В голове и по всему телу прокатилась волна страха и ужаса, от которой дыбом встали все волосы на теле.
– Так, Тимоха, спокойно. Я тоже Аленин и тоже Тимофей. Офицер спецназа. – Я задержал дыхание, чтобы новое тело получило выброс адреналина. – Не паниковать и мне не мешать. Затаись где-нибудь и не лезь в руководство телом.
– А вы взаправду офицер, ваше благородие?
– Взаправду, Тимоха, взаправду. Оружие у тебя было какое-нибудь?
– Кинжал дедов был за поясом, карабин Бердана был в руках, когда в бок что-то ударило, и я упал с коня. И еще к берданке четыре патрона в кармане шаровар было.
– Уже хорошо!
Я сделал несколько шагов навстречу всадникам и увидел в траве кавказский кинжал кама с красиво отделанной рукоятью и в шикарных ножнах, а чуть далее лежало короткое однозарядное ружье.
«Надо же, какой раритет! Кавалерийский карабин Бердана-Сафонова 1871 года! Жалко, что однозарядка.

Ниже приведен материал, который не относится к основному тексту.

(* ===== verification/Range.v ===== *)
(** * Range queries ([DB/range.c])

    A SELECT, DELETE or UPDATE of several rows walks the table by its primary key,
    or an index by its values and then the keys of each value, and runs an
    operation on every row: the row operation prints the row, or queues it to be
    sorted, deleted or updated.  The trees do not change while they are walked.

    The row operation is a parameter, as it is a function pointer in C: it gets
    and gives back a state, with its return value and the count of rows. *)

From stdpp Require Import gmap.
From S2P Require Import Prelude Stream CStr Row Aobj Filter BtSearch DirtyStream Btree BtOps BtIter BtScan BtLoop BtKey BtKeyLaws BtStream Abt GetCol Index Dml.

(** ** What the query wants *)

(** [wob_t]: ORDER BY columns with their directions, LIMIT and OFFSET, -1 when not
    given. *)
Record wob_t := Wob { wb_obc : list icol_t; wb_asc : list bool; wb_lim : Z; wb_ofst : Z }.
Definition nob (wb : wob_t) : nat := length (wb_obc wb).
Definition obc_at (wb : wob_t) (i : nat) : icol_t := default (INIT_ICOL 0) (wb_obc wb !! i).
Definition asc_at (wb : wob_t) (i : nat) : bool := default false (wb_asc wb !! i).

(** [qr_t] *)
Record qr_t := Qr {
  q_pk : bool; q_pk_lim : bool; q_pk_lo : bool; q_pk_desc : bool;
  q_fk : bool; q_fk_lim : bool; q_fk_lo : bool; q_fk_desc : bool;
  q_inr_desc : bool; q_xth : bool; q_qed : bool;
}.

Definition SQL_SINGLE_LKP : Z := 1.
Definition SQL_RANGE_LKP : Z := 2.
Definition SQL_IN_LKP : Z := 3.
Definition SQL_SINGLE_FK_LKP : Z := 4.
Definition FK_RQ (wtype : Z) : bool := negb (wtype =? SQL_SINGLE_FK_LKP).

(** The rest of the WHERE clause, [cswc_t]: the kind of lookup, the keys, the
    filters, and the filters on the later columns of a multi-column index. *)
Record cswc_t := Cswc {
  w_type : Z; w_akey : aobj; w_alow : aobj; w_ahigh : aobj; w_inl : option (list aobj);
  w_klist : option (list f_t); w_flist : option (list f_t);
}.

(** The loop of [mci_fk_queued]: the first ORDER BY column that is not the column
    of the index at the same place. *)
Fixpoint mci_prefix (obc : list icol_t) (cols : list Z) : nat :=
  match obc, cols with
  | o :: obc, c :: cols => if icol_cmp o (INIT_ICOL c) then O else S (mci_prefix obc cols)
  | _, _ => O
  end.
(** [nob - 1] is unsigned. *)
Definition mci_fk_queued (wb : wob_t) (ri : r_ind_t) : bool :=
  let i := mci_prefix (wb_obc wb) (ri_bclist ri) in
  if negb (nob wb =? 0)%nat && (i =? nob wb - 1)%nat then
    if icol_cmp (obc_at wb i) (INIT_ICOL (ri_obc ri)) then true else negb (i + 1 =? nob wb)%nat
  else negb (i =? nob wb)%nat.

А кинжал – вещь!» – эти мысли я додумывал уже на бегу к оврагу, куда припустил, взяв в руки карабин и кинжал, так как расстояние между мной и всадниками стремительно сокращалось.

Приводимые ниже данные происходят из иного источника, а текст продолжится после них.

Lemma node_iter d nbtr node m : createIndexNode pktyp COL_TYPE_NONE = Some node -> h_holds h nbtr node m -> m <> ∅ ->
  node_rows m -> Z.of_nat (size m) < 2 ^ 32 -> 0 <= d_which d < MAX_NUM_ITERS -> d_ofst d <= d_loops d ->
  below_lim lim (d_card d) = true ->
  exists ks loops b, sorted_keys (fun k => is_Some (m !! k)) ks /\ d_loops d <= loops /\
    nBT_Op byte_at p h tb g w wb q pktyp ri d nbtr = Some (ran d (inner ks) loops b, true) /\
    b = negb (below_lim lim (d_card (ran d (inner ks) loops b))).
Proof.
  intros Hn (x & Ex & Hx) Hne Hm Hsz Hw Ho Hl. destruct (node_facts node Hn) as (Hlaw & Hfl & Hkt).
  destruct (full_walk node Hlaw Hfl byte_at x m (d_which d) (negb (q_inr_desc q)) Hx Hsz) as (s & l & E & Hord & He & Hms & Hscan); try done.
  { intros k r Hk. destruct (Hm k r Hk) as (-> & _). by rewrite andb_false_r. }
  { intros k [r Hk]. destruct (Hm k r Hk) as (_ & Hok & _). rewrite Hkt. by apply (node_stores pktyp node k Hpk Hn Hok). }
  destruct (node_list m l Hord Hm) as (Hks & El & Hin). rewrite El in Hscan.
  destruct (nbt_each node (a_spec node) (inner l.*1) Hkt Hin (set_brkr d false) Ho eq_refl Hl) as (loops & b & Hloops & Ee & Hb).
  exists l.*1, loops, b. split; [done|]. split; [done|]. split; [|done].
  unfold nBT_Op. rewrite Ex, Hcs, Hlo, Hxth. cbn [mbind option_bind h_args h_tree andb]. unfold row_stream.
  change (d_which (set_brkr d false)) with (d_which d). rewrite E. cbn [mbind option_bind]. rewrite He, Hms. cbn [andb].
  rewrite Hscan, Ee. cbn [mbind option_bind Z.eqb negb]. rewrite andb_false_r.
  replace (if q_fk_lim q then false else false) with false by (by destruct (q_fk_lim q)). rewrite andb_false_r.
  unfold btReleaseRangeIterator. replace (d_which d + 1 - 1) with (d_which d) by lia.
  change (set_which (ran (set_brkr d false) (inner l.*1) loops b) (d_which d)) with (ran d (inner l.*1) loops b).
  destruct (q_fk_lim q && _) eqn:Elim; [|done]. apply andb_true_iff in Elim as [Elim Hc%Z.eqb_eq].
  change (d_card (ran (set_brkr d false) (inner l.*1) loops b)) with (d_card (ran d (inner l.*1) loops b)) in Hb.
  assert (b = true) as ->; [|done]. rewrite Hb. unfold below_lim, limit. rewrite Elim. cbn [mbind option_bind] in Hc |- *.
  apply negb_true_iff, Z.ltb_ge. lia.
Qed.

(** A plain index, by its first column only. *)
Context (Hu : UNIQ (ri_cnstr ri) = false) (Hcl : ri_clist ri = false) (Hkl : w_klist w = None).
Context (node : bt_args) (Hn : createIndexNode pktyp COL_TYPE_NONE = Some node).

(** The node of a value, whose keys are those [K] says. *)
Record node_of (K : Z -> Prop) (r : cptr) : Prop := {
  nd_addr : exists n, r = PNum n /\ 0 < n < 2 ^ 64;
  nd_map : exists m, h_holds h (num r) node m /\ m <> ∅ /\ node_rows m /\ Z.of_nat (size m) < 2 ^ 32 /\
    forall k, is_Some (m !! k) <-> K k;
}.

Lemma fk_value K d (a : aobj) r : node_of K r -> 0 <= d_which d < MAX_NUM_ITERS -> d_ofst d <= d_loops d ->
  below_lim lim (d_card d) = true ->
  exists ks loops b, sorted_keys K ks /\ d_loops d <= loops /\
    fk_body byte_at p h tb g w wb q pktyp ri d a r false = Some (ran d (inner ks) loops b, b) /\
    b = negb (below_lim lim (d_card (ran d (inner ks) loops b))).
Proof.
  intros [(n & -> & Hn0) (m & Hm & Hne & Hr & Hsz & HK)] Hw Ho Hl. destruct (addr_ptr n Hn0) as [Hnull Hnum].
  rewrite Hnum in Hm.
  destruct (node_iter d n node m Hn Hm Hne Hr Hsz Hw Ho Hl) as (ks & loops & b & [Hs Hin] & Hlo' & E & Hb).
  exists ks, loops, b. split; [split; [done|]; intros k; by rewrite Hin, HK|]. split; [done|]. split; [|done].
  unfold fk_body. rewrite Hnull, Hcl, Hu, andb_false_r. unfold btMCIFindVal. rewrite Hkl, Hnum. cbn [mbind option_bind negb andb].
  unfold run_value, nexpc, node_op. rewrite (proj2 (Z.eqb_neq n 0)) by lia. rewrite Hcl, Hu.
  change (negb (u32 (0 - 0) =? 0)) with false. cbn [mbind option_bind negb].
  replace (set_uv d (d_uv d)) with d by (by destruct d). rewrite E. cbn [mbind option_bind negb]. done.
Qed.

Lemma choose_keys (K : Z -> Z -> Prop) l : Forall (fun e => node_of (K e.1) e.2) l ->
  exists kss, Forall2 (fun e ks => sorted_keys (K e.1) ks) l kss.
Proof.
  induction 1 as [|e l [_ (m & (x & _ & Hx) & _ & _ & _ & HK)] _ [kss IH]]; [by exists []|].
  destruct (node_facts node Hn) as (Hlaw & _ & _). pose proof (all_in_order node Hlaw byte_at x m Hx) as Hord.
  destruct (order_keys m _ _ Hord) as [Hs Hi]. eexists (_ :: kss). constructor; [|done].
  split; [exact Hs|]. intros k. rewrite Hi, HK. tauto.
Qed.

(** The loop over the values of the index. *)
Lemma fk_each ia (K : Z -> Z -> Prop) l : Forall (fun e => node_of (K e.1) e.2) l -> forall d,
  0 <= d_which d < MAX_NUM_ITERS -> d_ofst d <= d_loops d -> below_lim lim (d_card d) = true ->
  exists kss loops b, Forall2 (fun e ks => sorted_keys (K e.1) ks) l kss /\
    each (on_entry ia (fk_body byte_at p h tb g w wb q pktyp ri)) l d = Some (ran d (concat (inner <$> kss)) loops b).
Proof.
  induction 1 as [|[v r] l Hv Hrest IH]; intros d Hw Ho Hl.
  - exists [], (d_loops d), (d_brkr d). split; [constructor|]. cbn [fmap list_fmap concat]. rewrite ran_nil. by destruct d.
  - rewrite each_entry. destruct (fk_value _ d (pk_obj (ktype (a_spec ia)) v) r Hv Hw Ho Hl) as (ks & loops & b & Hks & Hlo' & -> & Hb).
    cbn [mbind option_bind]. destruct b.
    + destruct (choose_keys K l Hrest) as [kss Hkss].
      exists (ks :: kss), loops, true. split; [by constructor|]. cbn [fmap list_fmap concat].
      by rewrite ran_stop by (by apply negb_true_iff).
    + symmetry in Hb. apply negb_false_iff in Hb.
      destruct (IH (ran d (inner ks) loops false)) as (kss & loops2 & b2 & Hkss & ->); [done|cbn; lia|done|].
      exists (ks :: kss), loops2, b2. split; [by constructor|]. by rewrite ran_app.
Qed.


Lemma inner_sorted K v ks : sorted_keys K ks -> StronglySorted pair_lt ((fun k => (v, k)) <$> inner ks).
Proof.
  intros [Hs _]. unfold inner, RangeLaws.pair_lt. destruct (negb (q_inr_desc q)).
  - induction Hs as [|k ks _ IH HF]; cbn; constructor; [done|]. apply Forall_fmap.
    eapply Forall_impl; [exact HF|]. cbn. auto.
  - induction Hs as [|k ks _ IH HF]; [constructor|]. rewrite reverse_cons, fmap_app. apply StronglySorted_app_2; [|done|repeat constructor].
    intros x1 x2 (k1 & -> & Hk1)%list_elem_of_fmap (k2 & -> & Hk2)%list_elem_of_fmap. cbn. right. split; [done|].
    apply list_elem_of_singleton in Hk2 as ->. rewrite Forall_forall in HF. apply HF. by apply elem_of_reverse.
Qed.

Lemma pairs_of (K : Z -> Z -> Prop) (l : list (Z * cptr)) kss : StronglySorted Z.lt l.*1 ->
  Forall2 (fun e ks => sorted_keys (K e.1) ks) l kss ->
  exists ps : list (Z * Z), StronglySorted pair_lt ps /\ ps.*2 = concat (inner <$> kss) /\
    forall v k, (v, k) ∈ ps <-> v ∈ l.*1 /\ K v k.
Proof.
  intros Hs HF. induction HF as [|[v r] ks l kss Hk _ IH].
  - exists []. split_and!; [constructor|done|]. intros v k. cbn. rewrite !elem_of_nil. tauto.
  - cbn [fmap list_fmap] in Hs. apply StronglySorted_inv in Hs as [Hs Hv]. destruct (IH Hs) as (ps & Hps & E & Hin).
    assert (Hi : forall k, k ∈ inner ks <-> K v k).
    { intros k. rewrite <- (sk_in _ _ Hk k). unfold inner. destruct (negb _); [done|apply elem_of_reverse]. }
    exists (((fun k => (v, k)) <$> inner ks) ++ ps). split_and!.
    + apply StronglySorted_app_2; [|by apply (inner_sorted (K v))|done].
      intros x1 [v2 k2] (k1 & -> & _)%list_elem_of_fmap [H2 _]%Hin. left. rewrite Forall_forall in Hv. by apply Hv.
    + rewrite fmap_app, <- list_fmap_compose, E. cbn [fmap list_fmap concat]. f_equal. apply list_fmap_id.
    + intros v' k. rewrite elem_of_app, Hin, list_elem_of_fmap. cbn [fmap list_fmap]. rewrite elem_of_cons. setoid_rewrite Hi. split.
      * intros [(k' & [= -> ->] & ?)|[? ?]]; auto.
      * intros [[->|?] ?]; [left; by exists k|auto].
Qed.

(** The walk over a range of the values of an index that holds the pairs [E]. *)
Lemma index_flags : C_IS_NUM (ri_dtype ri) = true -> let ia := createIndexBT (ri_dtype ri) (ri_num ri) in
  lawful ia /\ keys_flag (a_spec ia) = true /\ NORM_BT (a_spec ia) = false.
Proof.
  intros Hd. pose proof (created_index (ri_dtype ri) (ri_num ri) Hd) as Hc.
  split_and!; [by apply created_lawful|by apply created_flag|]. by destruct (num_cases _ Hd) as [->|[->| ->]].
Qed.

Lemma index_nodes A fp E : rep1 ri node A h fp E -> Z.of_nat (size E) < 2 ^ 32 ->
  (forall v k, ([v], k) ∈ E -> pk_ok pktyp k /\ is_Some (rows !! k)) ->
  (forall v n, A !! v = Some n -> node_of (fun k => ([v], k) ∈ E) (PNum n)) /\
  Z.of_nat (size (PNum <$> A : gmap Z cptr)) < 2 ^ 32.
Proof.
  intros R HszE Hpairs.
  assert (Hnode : forall v n, A !! v = Some n -> node_of (fun k => ([v], k) ∈ E) (PNum n)).
  { intros v n Hv. destruct (r1_node ri node A h fp E R v n Hv) as (Hb & m & Hm & Hne & Hc). split; [by exists n|].
    rewrite (proj2 (addr_ptr n Hb)). exists m. split_and!; [done|done| | |].
    - intros k r Hr. apply Hc in Hr as [-> Hk]. split; [done|]. by apply (Hpairs v).
    - enough (size m <= size E)%nat by lia. apply (keys_size E m [v]). by intros k [r [_ ?]%Hc].
    - intros k. split; [by intros [r [_ ?]%Hc]|]. intros Hk. exists NULL. by apply Hc. }
  split; [done|]. rewrite map_size_fmap. enough (size A <= size E)%nat by lia. apply values_size. intros v [n Hv].
  destruct (Hnode v n Hv) as [_ (m & _ & Hne & _ & _ & HK)]. apply map_choose in Hne as (k & r & Hk).
  exists k. apply HK. by exists r.
Qed.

Несмотря на боль в боку и небольшое головокружение, до оврага я буквально долетел, а не добежал. Оглянулся. В мою сторону от группы хунхузов отделилось три всадника, а остальные, обтекая склон холма, скакали к табуну. «Ромку и Петруху им уже вряд ли достать, – подумал я, – но подстрахуем ребят».

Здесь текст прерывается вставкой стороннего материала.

(** What a statement does to the rows. *)
Inductive dml_step (ids : list index_impl) (rows : gmap Z cptr) : dml -> gmap Z cptr -> Prop :=
  | St_insert k nrow r : row_made ids k nrow r -> rows !! k = None -> ~ violates ids rows k r ->
      dml_step ids rows (INSERT k nrow) (<[k := r]> rows)
  | St_exists k nrow r : rows !! k = Some r -> dml_step ids rows (INSERT k nrow) rows
  | St_violates k nrow r : row_made ids k nrow r -> rows !! k = None -> violates ids rows k r ->
      dml_step ids rows (INSERT k nrow) rows
  | St_delete k r : rows !! k = Some r -> dml_step ids rows (DELETE k) (delete k rows)
  | St_absent k : pk_ok pktyp k -> searchable ta (pk k) -> rows !! k = None -> dml_step ids rows (DELETE k) rows
  | St_update chit k mk r nrow rn : rows !! k = Some r -> chit_at chit 0 = Some false ->
      mk r = Some (pk k, nrow) -> row_made ids k nrow rn -> updatable ids rows chit k r nrow ->
      dml_step ids rows (UPDATE chit k mk) (<[k := rn]> rows)
  | St_move chit k mk r k' nrow rn : rows !! k = Some r -> chit_at chit 0 = Some true ->
      mk r = Some (pk k', nrow) -> row_made ids k' nrow rn -> rows !! k' = None -> ~ violates ids rows k' rn ->
      dml_step ids rows (UPDATE chit k mk) (<[k' := rn]> (delete k rows)).

Inductive dml_run (ids : list index_impl) : gmap Z cptr -> list dml -> gmap Z cptr -> Prop :=
  | Run_nil rows : dml_run ids rows [] rows
  | Run_cons rows op rows1 ops rows2 : dml_step ids rows op rows1 -> dml_run ids rows1 ops rows2 ->
      dml_run ids rows (op :: ops) rows2.

(** No key is above the auto-increment of the table. *)
Definition counted (ainc : Z) (rows : gmap Z cptr) : Prop := map_Forall (fun k _ => k <= ainc) rows.

Lemma counted_new ainc rows k r : C_IS_NUM pktyp = true -> pk_ok pktyp k -> counted ainc rows ->
  counted (update_auto_inc pktyp ainc (pk k)) (<[k := r]> rows).
Proof.
  intros Hn Hk Hc. unfold update_auto_inc. rewrite Hn, (proj2 (pk_obj_ok pktyp k Hn Hk)). cbn [andb].
  intros k' r' [[<- _]|[_ Hr']]%lookup_insert_Some; [|apply Hc in Hr']; destruct (ainc <? k) eqn:E; lia.
Qed.
Lemma counted_sub ainc rows rows' : counted ainc rows -> rows' ⊆ rows -> counted ainc rows'.
Proof. intros Hc Hs k r Hr. apply (Hc k r). by apply (lookup_weaken rows'). Qed.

Зарядив карабин и зажав в зубах еще два патрона, я произвел, как можно быстрее перезаряжая карабин, три выстрела. Три всадника, направлявшихся в мою сторону, упали с коней. Первого снял метров со ста пятидесяти, последнего метрах в двадцати от себя, сразив его в голову. Это был мой профессиональный стиль или почерк – всегда, начиная с Афгана, если стрелял на поражение, то только в голову. Хотя в учебке инструктор учил нас: «Никогда не цельтесь в голову! Она маленькая и твердая. Цельтесь в корпус: он большой и мягкий!» Видимо, чувство противоречия мнению начальства было во мне всегда сильно развито.
«Минус три!» – подумал я и увидел, как по команде высокого китайца с выбритым лбом и толстой длинной косой сзади (вот и веревка) пять всадников развернулись и поскакали в мою сторону.
«Встретим и вас, ребята!» – зарядив последним патроном карабин, я стал спускаться в овраг, стремясь как можно быстрее добраться до его заросшей внизу деревьями части.
Добежав до деревьев, я обернулся и увидел, что пятерка хунхузов попыталась спуститься в овраг верхом, но потом спешилась и стала осторожно двигаться вниз по склону, оставив коней на краю оврага.